O “Paxlovid” e o “Ensitrelvir” foram os dois medicamentos lançados mundialmente em finais do ano passado para combater a COVID-19. O primeiro, lançado pela Pfizer e já contando com a aprovação do FDA e da ANVISA, e o segundo, desenvolvido pela farmacêutica japonesa Shionogi, mas ainda sem aprovação pelas principais agências mundiais, têm como ponto negativo o alto custo para os pacientes. Apesar de diferentes, ambos os fármacos agem no mesmo alvo do vírus – a protease. O trabalho que a equipe desenvolveu foi exatamente sobre o princípio ativo desses dois medicamentos, tendo sua equipe buscado nos bancos de dados genômicos – cerca de 7 milhões de genomas – as variantes que existem dessa protease próximas ao sítio ativo – apenas 16 – produzido cada uma delas em laboratório e verificando como elas se comportam frente aos medicamentos.

Figura mostra as posições das mutações onde foram identificados focos de resistência para os antivirais

 

Dois medicamentos concentrados em um só

“Nesta pesquisa encontramos duas coisas muito interessantes. A primeira foi que algumas dessas variantes já em circulação parecem ser resistentes a um desses medicamentos, ou seja, podem comprometer a eficácia no tratamento da COVID-19 por meio da geração de resistência. Além disso, observamos que uma mesma variante não parece ser resistente a ambos os medicamentos.
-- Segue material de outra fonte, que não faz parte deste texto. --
(** * Rich text line layout and mutation (fyne, package widget)

    A shallow embedding of the wrap engine ([splitLines], [binarySearch],
    [findSpaceIndex], [lineBounds]) and of the rich text container
    ([insertAt], [deleteFromTo], [updateRowBounds], [charMinSize],
    [MinSize]) of richtext.go, with the properties the specification
    states about them. *)

From Stdlib Require Import ZArith Lia String Ascii List Bool.
From stdpp Require Import base tactics list.

Local Open Scope Z_scope.

(** ** Go integers *)

(** Go's [int] on the 64-bit targets: two's complement, arithmetic wraps. *)
Definition intSize : Z := 64.

Definition int_wrap (z : Z) : Z :=
  (z + 2 ^ (intSize - 1)) mod 2 ^ intSize - 2 ^ (intSize - 1).

Definition int_sub (a b : Z) : Z := int_wrap (a - b).

(** ** binarySearch *)

Section BinarySearch.
Variable lessMaxWidth : Z -> Z -> bool.
Variable low : Z.

(** One round of the first loop, after [delta /= 2]:
    [if lessMaxWidth(low, high+delta) { high += delta }]. *)
Definition probe (high delta : Z) : Z :=
  if lessMaxWidth low (high + delta) then high + delta else high.

(** [for delta > 0 { delta /= 2; ... }], by recursion on the binary
    digits of the positive [delta]: halving drops the last digit, and
    the round that halves 1 to 0 still probes (with a zero step). *)
Fixpoint halving (delta : positive) (high : Z) : Z :=
  match delta with
  | xH => probe high 0
  | xO d | xI d => halving d (probe high (Z.pos d))
  end.

(** [for (high < maxHigh) && lessMaxWidth(low, high+1) { high++ }].
    The loop runs at most [maxHigh - high] times, which is the fuel
    [binarySearch] passes. *)
Fixpoint stepping (fuel : nat) (maxHigh high : Z) : Z :=
  match fuel with
  | O => high
  | S fuel' =>
      if (high <? maxHigh) && lessMaxWidth low (high + 1)
      then stepping fuel' maxHigh (high + 1)
      else high
  end.

Definition binarySearch (maxHigh : Z) : Z :=
  if low >=? maxHigh then low
  else if lessMaxWidth low maxHigh then maxHigh
  else
    let high :=
      match int_sub maxHigh low with
      | Z.pos delta => halving delta low
      | _ => low
      end in
    stepping (Z.to_nat (maxHigh - high)) maxHigh high.
End BinarySearch.


(** ** Go strings, runes and rune slices

    A Go [string] is a sequence of bytes: Rocq's [string]. A [rune] is an
    [int32] code point. The conversions [[]rune(s)] and [string(r)] are
    those of the Go runtime, which decode and encode UTF-8 as package
    unicode/utf8 does. *)

Definition rune := Z.
(** C2 (as amended).  In the Streamlit script a turn whose exchange fails
    leaves the chat object in place, and the next "Send Message" on it, if
    the provider replies, appends its pair after the pair recorded for the
    failed turn.  In the console script the exception leaves the loop: the
    error is printed, the lines still to be read stay unread and no other
    call is made on the chat object. *)
Theorem session_after_failed_turn
    {Handle PState : Type} {P : Provider Handle PState} :
  (forall (wd : world Handle PState) (w1 w2 : widgets)
          (hist : list (str * str)) (chat : Handle)
          (e reply : str) (ps1 ps2 : PState),
      chat_history (session wd) = Some hist ->
      chat_session (session wd) = Some (Some chat) ->
      send_clicked w1 = true ->
      truthy (strip (user_message w1)) = true ->
      send_message chat (user_message w1) (provider wd) = (Raised e, ps1) ->
      send_clicked w2 = true ->
      truthy (strip (user_message w2)) = true ->
      send_message chat (user_message w2) ps1 = (Returned reply, ps2) ->
      let wd1 := snd (handle_event w1 wd) in
      let wd2 := snd (handle_event w2 wd1) in
      fst (handle_event w1 wd) = Ok tt
      /\ chat_session (session wd1) = Some (Some chat)
      /\ fst (handle_event w2 wd1) = Ok tt
      /\ chat_session (session wd2) = Some (Some chat)
      /\ chat_history (session wd2)
         = Some ((hist ++ [(user_message w1, lit "Error: " ++ e)])
                   ++ [(user_message w2, reply)]))
  /\
  (forall (c : Cli.console Handle PState) (chat : Handle)
          (user_input : str) (rest : list str) (e : str) (ps1 ps2 : PState),
      chats_create model_name (Cli.provider c) = (Returned chat, ps1) ->
      leaves user_input = false ->
      send_message chat user_input ps1 = (Raised e, ps2) ->
      let r := Cli.start_chat_conversation (user_input :: rest) c in
      fst r = rest
      /\ Cli.provider (snd r) = ps2
      /\ Cli.calls (snd r)
         = Cli.calls c ++ [CallCreate model_name; CallSend chat user_input]
      /\ exists shown,
           Cli.stdout (snd r)
           = shown ++ [Cli.Print (lit "An error occurred during the chat session: " ++ e)]).
Proof.
  split.
  - intros wd w1 w2 hist chat e reply ps1 ps2 Hh Hc Hs1 Hm1 He Hs2 Hm2 Hr wd1 wd2.
    destruct (handle_event_send w1 wd hist chat Hh Hc Hs1 Hm1) as (R1 & S1 & _ & P1).
    rewrite He in S1, P1. cbn [fst snd reply_text] in S1, P1.
    assert (Hh1 : chat_history (session wd1)
                  = Some (hist ++ [(user_message w1, lit "Error: " ++ e)]))
      by (subst wd1; now rewrite S1).
    assert (Hc1 : chat_session (session wd1) = Some (Some chat))
      by (subst wd1; now rewrite S1).
    destruct (handle_event_send w2 wd1 _ chat Hh1 Hc1 Hs2 Hm2) as (R2 & S2 & _ & _).
    fold wd1 in P1. rewrite P1, Hr in S2. cbn [fst reply_text] in S2.
    subst wd2. rewrite S2. cbn [chat_session chat_history]. repeat split; assumption.
  - intros c chat user_input rest e ps1 ps2 Hcr Hl He r. subst r.
    unfold Cli.start_chat_conversation.
    cbn [Cli.print Cli.provider Cli.calls Cli.stdout]. rewrite Hcr.
    rewrite (conversation_loop_line chat user_input rest _ Hl).
    cbn [Cli.provider Cli.calls Cli.stdout]. rewrite He.
    cbn [fst snd Cli.print Cli.provider Cli.calls Cli.stdout].
    rewrite <- app_assoc. repeat split. eexists. reflexivity.
Qed.
(** * Code-quality suite (JavaScript edition): orchestrator and maintainability scorer

    A shallow embedding of the two scripts that carry the logic of the suite:

    - [Scorer]: [scripts/maintainability-check.js].  JavaScript numbers are
      modelled as exact rationals ([Q]); file and function counters, which the
      analyzer reports as integers, are [Z].
    - [Binary64]: the score computation of the scorer once more, over
      binary64 floats, to show where rounding separates it from the exact
      reading.
    - [FileScan]: the file discovery of the scorer ([getFilesToAnalyze]),
      over a working directory and a directory tree given as data, with
      the calls to Node's [path] it makes.
    - [Runner]: [scripts/quality-check.js].  Child processes, the console and
      the file system are an explicit effect trace threaded through a state
      monad; what a child process does is read from a [World] oracle.

    Definitions come first, the theorems about them follow. *)

From Stdlib Require Import QArith Qminmax Lqa ZArith List String Ascii Lia
  PrimFloat.
From stdpp Require Import base gmap strings list pretty.
Import ListNotations.

Open Scope string_scope.

(** ** Small pieces of JavaScript shared by both scripts *)

Module Js.

(** [Array.prototype.includes] on an array of strings. *)
Definition includes (l : list string) (x : string) : bool :=
  existsb (String.eqb x) l.
Lemma length_hexEncode bs : String.length (hexEncode bs) = (2 * length bs)%nat.
Proof. induction bs as [|b bs IH]; simpl; lia. Qed.

Lemma hexDigit_inj a b : 0 <= a < 16 -> 0 <= b < 16 -> hexDigit a = hexDigit b -> a = b.
Proof.
  unfold hexDigit. intros Ha Hb H.
  apply (f_equal Ascii.nat_of_ascii) in H.
  destruct (Z.ltb_spec a 10), (Z.ltb_spec b 10);
    rewrite !Ascii.nat_ascii_embedding in H by lia; lia.
Qed.

Lemma nibble_bounds b : 0 <= b < 256 -> 0 <= b / 16 < 16 /\ 0 <= b mod 16 < 16.
Proof.
  intros Hb. split; [|by apply Z.mod_pos_bound].
  split; [by apply Z.div_pos; lia|apply Z.div_lt_upper_bound; lia].
Qed.

(** Hex encoding of byte values is injective. *)
Lemma hexEncode_inj xs ys :
  Forall (fun b => 0 <= b < 256) xs -> Forall (fun b => 0 <= b < 256) ys ->
  hexEncode xs = hexEncode ys -> xs = ys.
Proof.
  intros Hx. revert ys. induction Hx as [|x xs Hx _ IH]; intros ys Hy H; destruct Hy as [|y ys Hy Hys];
    simpl in H; try discriminate; [done|].
  injection H as Ha Hb Hc.
  destruct (nibble_bounds x Hx), (nibble_bounds y Hy).
  apply hexDigit_inj in Ha; [|lia..]. apply hexDigit_inj in Hb; [|lia..].
  f_equal; [|by apply IH]. rewrite (Z.div_mod x 16), (Z.div_mod y 16) by lia. lia.
Qed.

#[export] Hint Rewrite @last_or_app @last_or_nil : agent_rw.
#[export] Hint Resolve filter_all : agent.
Em virtude de os dois fármacos serem ligeiramente diferentes do ponto de vista estrutural – e aqui falamos do aspecto químico – esses dados podem indicar que a combinação dos dois fármacos possa ser um boa maneira de evitar resistência”, sublinha o pesquisador acrescentando ainda  que a caracterização estrutural dessas variantes foi realizada através de cristalografia de raios-x, onde se utilizou novamente o SIRIUS para esse fim. Dessa forma, a equipe de Andre Godoy conseguiu resolver as questões relacionadas com as sete principais variantes que mostravam resistência aos medicamentos, sendo que isso permitiu compreender em um nível molecular o que provocava a resistência.

O pesquisador do CIBFar admite que este é um trabalho bastante importante, sublinhando a forte parceria que foi feita com o SIRIUS e cujos resultados foram obtidos há cerca de seis meses. Em termos clínicos e através deste trabalho, Andre Godoy acredita que se abrem portas para que, no futuro, se possam realizar estudos e pesquisas que promovam a combinação destes dois medicamentos – ou de outros com as mesmas características – em um só, de forma que se evite a formação de linhagens resistentes. “O CIBFar vai permanecer muito atento a estas variantes resistentes de protease, embora elas não constituam uma preocupação ou ameaça em larga escala, por enquanto”, conclui o pesquisador.